15th Dec 2021 | News, Cases


Simon Miller and Martha Gray, instructed by Simon Bruce (Solicitor) of Dads House Family Law Clinic, represented pro bono the family of AH in the Court of Protection before Mrs. Justice Theis.

The Court of Protection heard oral evidence over two days relating to a case concerning AH described as the ‘most complex Covid patient in the world’. AH has been a patient at Addenbrooke’s Hospital since the end of December 2020 having been admitted on an emergency basis suffering from severe symptoms of Covid-19. The main issue centered around whether the hospital was able to withdraw life sustaining treatment. In November the Court of Appeal overturned an earlier decision which permitted the hospital to withdraw treatment and remitted the case for re-hearing.

Background

AH contracted Covid-19 in December 2020 and was admitted to hospital in late December 2020. By January 2021 her condition deteriorated, and she developed severe complications which led to multi-organ failure. AH sustained extensive damage to her nerves, muscles and brain.

AH is currently cared for in a critical care unit of the Hospital. She is dependent on mechanical ventilation, continuous nursing care, nutrition and hydration delivered via a nasogastric tube. AH is able to feel and show some degree of emotion and communication but does not have capacity to make decisions about her future treatment.

After hearing evidence from members of AH’s family and a number of doctors and individuals who were involved in the care of AH, Mr Justice Hayden gave permission for the hospital to withdraw all life sustaining treatment for AH.

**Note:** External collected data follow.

(** A node that no row of the item table stands for, such as the base
    node ['SVU'] or an identifier that only a price or a rate mentions,
    is either missing from the built graph, and then
    [get_node_attributes] raises [KeyError], or has no name, no symbol
    and no type. *)
Theorem node_without_item_row_is_bare (self : ValueGraph)
    (start_date end_date : Z) (min_confidence : Q) (n : node) :
  (forall it, In it (items (db self)) -> Item (i_id it) <> n) ->
  let out := get_node_attributes
               (snd (build_graph self start_date end_date min_confidence)) n in
  (has_node (built self start_date end_date min_confidence) n = false
   /\ out = Raise KeyError)
  \/ (has_node (built self start_date end_date min_confidence) n = true
      /\ exists a, out = Ok a
           /\ name a = None /\ symbol a = None /\ item_type a = None).
Proof.
  intros Hno out. subst out.
  assert (Hb : bare (build_edges (db self) start_date end_date min_confidence)
                 n).
  { rewrite build_edges_fold. apply observations_fold_bare.
    apply items_fold_bare; [exact Hno|]. intros a H. discriminate H. }
  pose proof (build_graph_get self start_date end_date min_confidence n) as Hg.
  unfold get_node_attributes. fold (built self start_date end_date
                                      min_confidence).
  destruct (has_node (built self start_date end_date min_confidence) n)
    eqn:E.
  - right. split; [reflexivity|].
    destruct (get_node (build_edges _ _ _ _) n) as [a|] eqn:Ea.
    + destruct Hg as (a' & Ha' & Hn & Hs & Ht). rewrite Ha'.
      destruct (Hb a Ea) as (B1 & B2 & B3).
      exists a'. split; [reflexivity|]. repeat split; congruence.
    + destruct (has_node_get_node _ _ E) as (a & Ha). congruence.
  - left. split; [reflexivity|]. rewrite (get_node_none _ _ E). reflexivity.
Qed.
(** C2 fails on the contract: the administrator's report of 12001 on the
    freshly minted node is stored as it is, which leaves a minted, ACTIVE
    node with a score above 12000 in a reachable state. *)
Theorem report_above_ceiling_is_stored :
  reachable (step deployer (UpdatePerformance 0 0 12001) st_minted) /\
  msg_sender deployer = contractOwner st_minted /\
  _ownerOf (step deployer (UpdatePerformance 0 0 12001) st_minted) 0 <> 0 /\
  status (nodeRights_at (step deployer (UpdatePerformance 0 0 12001) st_minted) 0)
    = ACTIVE /\
  performanceScore (nodeRights_at (step deployer (UpdatePerformance 0 0 12001) st_minted) 0)
    = 12001.
Proof.
  split.
  { apply reachable_step.
    - apply st_minted_reachable.
    - split; [discriminate | split; vm_compute; discriminate].
    - repeat split; vm_compute; discriminate. }
  split; [vm_compute; reflexivity|].
  split; [vm_compute; discriminate|].
  split; vm_compute; reflexivity.
Qed.

End NodeRightsProofs.

Module CoreProofs.
Import Core.

Lemma run_failure_changes_nothing c op w f :
  run c op w = Err f -> apply_op c op w = (w, []).
Proof. intros H. unfold apply_op. rewrite H. reflexivity. Qed.
Lemma poll_alpha_vantage_valid_symbols_witness :
  let item := mkAvItem (Some "NVDA beats") (Some "Strong quarter") (Some "http://x/1")
                (Some "Benzinga")
                [mkAvTickerSentiment (Some "NVDA") (Some "Bullish");
                 mkAvTickerSentiment (Some "BTC-USD") (Some "Neutral")] in
  let r := _poll_alpha_vantage (new_market_stream ∅ [] ∅) [(item, (0%Q, false))] in
  full_universe (snd r) = [] /\ "NVDA" <> "" /\ str_isalpha "NVDA" = true.
Proof.
  intros item r.
  pose proof (poll_alpha_vantage_valid_symbols (new_market_stream ∅ [] ∅)
    [(item, (0%Q, false))]) as H.
  cbv zeta in H. destruct H as (Hf & Hs).
  split; [exact Hf|]. exact (Hs "NVDA" ltac:(vm_compute; left; reflexivity)).
Defined.

Lemma av_tickers_shape_witness :
  str_contains "-" "BTC" = false /\ String.prefix "^" "BTC" = false.
Proof.
  apply (proj2 (av_tickers_shape ["BTC-USD"; "^GSPC"; "^DJI"; "AAPL"]) "BTC").
  vm_compute. left. reflexivity.
Defined.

Following the decision of Mr Justice Hayden, AH’s children sought permission to appeal from the Court of Appeal. The appeal was allowed and the case was remitted for re-hearing which took place in December.

Remitted re-hearing

The issues in this hearing centred on the medical prognosis and what the family described as changes in how AH has reacted and communicated to them in recent months. Over two days oral evidence was heard on behalf of the hospital, an expert instructed on behalf of the Official Solicitor and of AH’s children A, M, S and K and AH’s sister, T.

Mrs Justice Theis having considered the evidence and having weighed in the balance the strong presumption that it is in AH’s best interest to stay alive reached the conclusion that the burdens in these particular circumstances, with the prospect of no change and more probably a continued deterioration and risk of dying away from her family, outweigh the very considerable benefits. The declaration sought was granted.